Öncelikle iki takım oyuncularını da sergiledikleri inanılmaz mücadele için tebrik etmeli. Hangisi kaybetse yazık olacaktı ama kazanın da bileğinin hakkıyla kupaya uzandığı gerçeğini görmezden gelmemeli.
Fenerbahçe, Abdi İpekçi'de oynadığı ilk maçı kazanıp, seriyi Caferağa'da bitirme fırsatını elde ettiğinde yarı saha avantajını ele geçirdiğinde zaten yolun yarısına gelmişti. Kazandığı bu şansı sonuna kadar kullandı sarı-lacivertli ekip, taraftarıyla bütünleşti ve özellikle savunma dirençlerini kat kat artırarak sonuca gitti. Son maç öncesinde Esmeral'in sakatlığı nedeniyle oyun kurucu pozisyonunda tek başına kalan Birsel'in 44 dakika sahada kalması ve mükemmele yakın oynaması oyuncuların şampiyonluğu ne kadar istediğinin göstergesiydi.
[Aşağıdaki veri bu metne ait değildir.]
Lemma C9_text_around_a_message_witness :
  scoreRelevance (bareSession ["fix the bug"]) "fix" = 10%Z
  /\ scoreRelevance (bareSession ["fix the bug fix"]) "fix" = 10%Z
  /\ (scoreRelevance (bareSession ["fix the bug"]) "fix"
      <= scoreRelevance
           (withUserMessages (bareSession ["fix the bug"])
              ([] ++ ("" ++ "fix the bug" ++ " fix")%string :: [])) "fix")%Z.
Proof.
  split; [reflexivity|]. split; [reflexivity|].
  apply (C9_text_around_a_message_never_lowers_score
           (bareSession ["fix the bug"]) "fix" [] [] "fix the bug" "" " fix").
  reflexivity.
Defined.

(** ** The results of a search *)

Lemma In_insertBy {A : Type} (cmp : A -> A -> Z) (x y : A) (l : list A) :
  In y (insertBy cmp x l) <-> y = x \/ In y l.
Proof.
  induction l as [|z rest IH]; simpl.
  - split; [intros [<- | []]; left; reflexivity | intros [-> | []]; left; reflexivity].
  - destruct (cmp x z <=? 0)%Z; simpl.
    + split; [intros [<- | H]; [left; reflexivity | right; exact H]
             | intros [-> | H]; [left; reflexivity | right; exact H]].
    + rewrite IH. split.
      * intros [<- | [-> | H]]; [right; left | left | right; right]; auto.
      * intros [-> | [<- | H]]; [right; left | left | right; right]; auto.
Qed.

Lemma In_sortBy {A : Type} (cmp : A -> A -> Z) (y : A) (l : list A) :
  In y (sortBy cmp l) <-> In y l.
Proof.
  unfold sortBy. induction l as [|x rest IH]; simpl; [reflexivity|].
  rewrite In_insertBy, IH. split; intros [H|H]; auto.
Qed.


Lemma In_firstn_list {A : Type} (n : nat) (y : A) (l : list A) :
  In y (firstn n l) -> In y l.
Proof.
  revert l. induction n as [|n IH]; intros [|x rest]; simpl; try contradiction.
  intros [-> | H]; [left; reflexivity | right; apply IH, H].
Qed.

Lemma In_slice0 {A : Type} (n : Z) (y : A) (l : list A) :
  In y (slice0 n l) -> In y l.
Proof.
  unfold slice0. destruct (n <? 0)%Z; apply In_firstn_list.
Qed.
(** * clightningrpc: the Request / Response core of [src/lib.rs]

    A shallow embedding of the JSON-RPC data model of the crate
    [clightningrpc] and of the four extraction operations of [impl Response]
    ([result], [into_result], [check_error], [is_none]), together with the
    serde-derived wire encoding of [Request] and [Response] over the
    [strason::Json] tree. *)

From Stdlib Require Import String List ZArith Bool Permutation Lia.
Import ListNotations.
Open Scope string_scope.
#[local] Set Warnings "-register-all".

(* ------------------------------------------------------------------ *)
(** ** Rust's [Result] *)

Inductive result (A E : Type) : Type :=
| Ok : A -> result A E
| Err : E -> result A E.
Arguments Ok {A E} _.
Arguments Err {A E} _.

Definition map_err {A E F : Type} (f : E -> F) (r : result A E) : result A F :=
  match r with
  | Ok a => Ok a
  | Err e => Err (f e)
  end.

Definition bind_result {A B E : Type} (r : result A E) (k : A -> result B E)
  : result B E :=
  match r with
  | Ok a => k a
  | Err e => Err e
  end.

Notation "x <- r ;; k" := (bind_result r (fun x => k))
  (at level 61, r at next level, right associativity).

(* ------------------------------------------------------------------ *)
(** ** [strason::Json]: the generic structured value

    Numbers are kept as integers: the only numbers this core reads are
    the error [code] and caller-chosen ids, and no claim depends on the
    representation of fractional numbers.  Objects are association lists
    in insertion order, as [strason] keeps them. *)

Inductive Json : Type :=
| JNull : Json
| JBool : bool -> Json
| JNumber : Z -> Json
| JString : string -> Json
| JArray : list Json -> Json
| JObject : list (string * Json) -> Json.

(** Errors of [strason]'s [into_deserialize] (the parts of [strason::Error]
    the derived decoders of this file raise). *)
Inductive DecodeError : Type :=
| InvalidType : DecodeError
| MissingField : string -> DecodeError
| DuplicateField : string -> DecodeError
| InvalidLength : nat -> DecodeError.

(* ------------------------------------------------------------------ *)
(** ** [error::RpcError] and [error::Error] *)

(** Modelled from the spec: [error::RpcError] (the module [error] is not
    part of the sources): "code: signed integer error code; message:
    human-readable string; data: optional Value", a plain serde-derived
    struct. *)
Record RpcError : Type := mkRpcError {
  code : Z;
  message : string;
  data : option Json
}.

(** Modelled from the spec: [error::Error] (the module [error] is not part
    of the sources): a closed sum of a decode error ([Json]), the daemon's
    error ([Rpc]), the protocol violation [NoErrorOrResult], and the
    transport's pass-through kind ([Io]). *)
Inductive Error : Type :=
| Error_Json : DecodeError -> Error
| Error_Rpc : RpcError -> Error
| Error_NoErrorOrResult : Error
| Error_Io : string -> Error.

(* ------------------------------------------------------------------ *)
(** ** [Request] and [Response] (src/lib.rs lines 52-76) *)

Record Request : Type := mkRequest {
  method : string;
  params : Json;
  req_id : Json;
  req_jsonrpc : option string
}.

Record Response : Type := mkResponse {
  result_field : option Json;
  error : option RpcError;
  id : Json;
  jsonrpc : option string
}.

(* ------------------------------------------------------------------ *)
(** ** [impl Response] (src/lib.rs lines 78-115)

    [T] is the caller's [DeserializeOwned] target type and
    [into_deserialize] is [strason]'s [Json::into_deserialize::<T>]. *)

Section Extraction.
Variable T : Type.
Variable into_deserialize : Json -> result T DecodeError.

(** [pub fn result<T>(&self) -> Result<T, Error>] *)
Definition result_ (self : Response) : result T Error :=
  match error self with
  | Some e => Err (Error_Rpc e)            (* e.clone() *)
  | None =>
      match result_field self with
      | Some res => map_err Error_Json (into_deserialize res)
      | None => Err Error_NoErrorOrResult
      end
  end.

(** [pub fn into_result<T>(self) -> Result<T, Error>] *)
Definition into_result (self : Response) : result T Error :=
  match self with
  | mkResponse res err _ _ =>
      match err with
      | Some e => Err (Error_Rpc e)
      | None =>
          match res with
          | Some res => map_err Error_Json (into_deserialize res)
          | None => Err Error_NoErrorOrResult
          end
      end
  end.

End Extraction.

(** [pub fn check_error(self) -> Result<(), Error>] *)
Definition check_error (self : Response) : result unit Error :=
  match error self with
  | Some e => Err (Error_Rpc e)
  | None => Ok tt
  end.

(** [pub fn is_none(&self) -> bool] *)
Definition is_none (self : Response) : bool :=
  match result_field self with
  | None => true
  | Some _ => false
  end.

(* ------------------------------------------------------------------ *)
(** ** The serde-derived wire encoding

    [#[derive(Serialize, Deserialize)]] on [Request], [Response] and
    [RpcError], run through [Json::from_serialize] and
    [Json::into_deserialize].  A struct serializes to an object with one
    entry per field in declaration order; an [Option] field serializes
    [None] as [null]; a [Json] field serializes to itself.  The derived
    [visit_map] reads the entries in order, ignores unknown keys, rejects a
    repeated field, decodes [null] (or a missing entry) of an [Option]
    field as [None], and fails on a missing non-[Option] field.  The
    derived [visit_seq] reads a struct given as an array, one element per
    field in declaration order. *)

Definition ser_option {A : Type} (ser : A -> Json) (o : option A) : Json :=
  match o with
  | Some a => ser a
  | None => JNull
  end.

Definition de_option {A : Type} (de : Json -> result A DecodeError) (v : Json)
  : result (option A) DecodeError :=
  match v with
  | JNull => Ok None
  | _ => x <- de v ;; Ok (Some x)
  end.

Fixpoint string_of_uint (d : Decimal.uint) : string :=
  match d with
  | Decimal.Nil => ""
  | Decimal.D0 d => "0" ++ string_of_uint d
  | Decimal.D1 d => "1" ++ string_of_uint d
  | Decimal.D2 d => "2" ++ string_of_uint d
  | Decimal.D3 d => "3" ++ string_of_uint d
  | Decimal.D4 d => "4" ++ string_of_uint d
  | Decimal.D5 d => "5" ++ string_of_uint d
  | Decimal.D6 d => "6" ++ string_of_uint d
  | Decimal.D7 d => "7" ++ string_of_uint d
  | Decimal.D8 d => "8" ++ string_of_uint d
  | Decimal.D9 d => "9" ++ string_of_uint d
  end.

(** The digit string [strason] keeps for a number. *)
Definition string_of_Z (n : Z) : string :=
  match Z.to_int n with
  | Decimal.Pos u => string_of_uint u
  | Decimal.Neg u => "-" ++ string_of_uint u
  end.

(** [String]: [strason] hands a string over as it is, and a number as its
    digit string. *)
Definition de_string (v : Json) : result string DecodeError :=
  match v with
  | JString s => Ok s
  | JNumber n => Ok (string_of_Z n)
  | _ => Err InvalidType
  end.

Definition de_int (v : Json) : result Z DecodeError :=
  match v with
  | JNumber n => Ok n
  | _ => Err InvalidType
  end.

Definition de_json (v : Json) : result Json DecodeError := Ok v.

(** A required field at the end of [visit_map]. *)
Definition required {A : Type} (name : string) (slot : option A)
  : result A DecodeError :=
  match slot with
  | Some a => Ok a
  | None => Err (MissingField name)
  end.

(** An [Option] field at the end of [visit_map]: missing means [None]. *)
Definition optional {A : Type} (slot : option (option A)) : option A :=
  match slot with
  | Some a => a
  | None => None
  end.

(** The derived [visit_seq] (a struct given as an array, field by field
    in declaration order): the next element, or [invalid_length] when the
    array is too short. *)
Definition next_element {A B : Type} (idx : nat) (vs : list Json)
  (de : Json -> result A DecodeError) (k : A -> list Json -> result B DecodeError)
  : result B DecodeError :=
  match vs with
  | [] => Err (InvalidLength idx)
  | v :: rest => x <- de v ;; k x rest
  end.

(** The end of the array: elements left over are refused with
    [invalid_length], as serde's [SeqDeserializer] does at its end. *)
Definition seq_end {B : Type} (len : nat) (vs : list Json) (b : B)
  : result B DecodeError :=
  match vs with
  | [] => Ok b
  | _ => Err (InvalidLength (len + length vs))
  end.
Dünkü maçta iki farklı takım vardı. Birisi daha iyi organize olan ve ikili oyunlarla uzunlarını topla buluşturan Fenerbahçe, diğeri ise 3 yıldızına tüm sorumluluğu veren ve onların kişisel gayretleriyle direnmeye çalışan Galatasaray'dı. Zaten ilk yarıda 12'ye 4 asist üstünlüğü de bunun ispatıydı. İkinci yarıda Galatasaray toparlandı, maçı uzatmaya da taşıdı ama Angel-Horakova-Birsel üçlüsü takımlarını zafere taşıdı.
Galatasaray ise çok iyi mücadele etti, son ana kadar direndi ama Fowles'ın en kritik andaki sakatlığı ve 'yine' yerlilerden alamadığı katkı nedeniyle yenildi.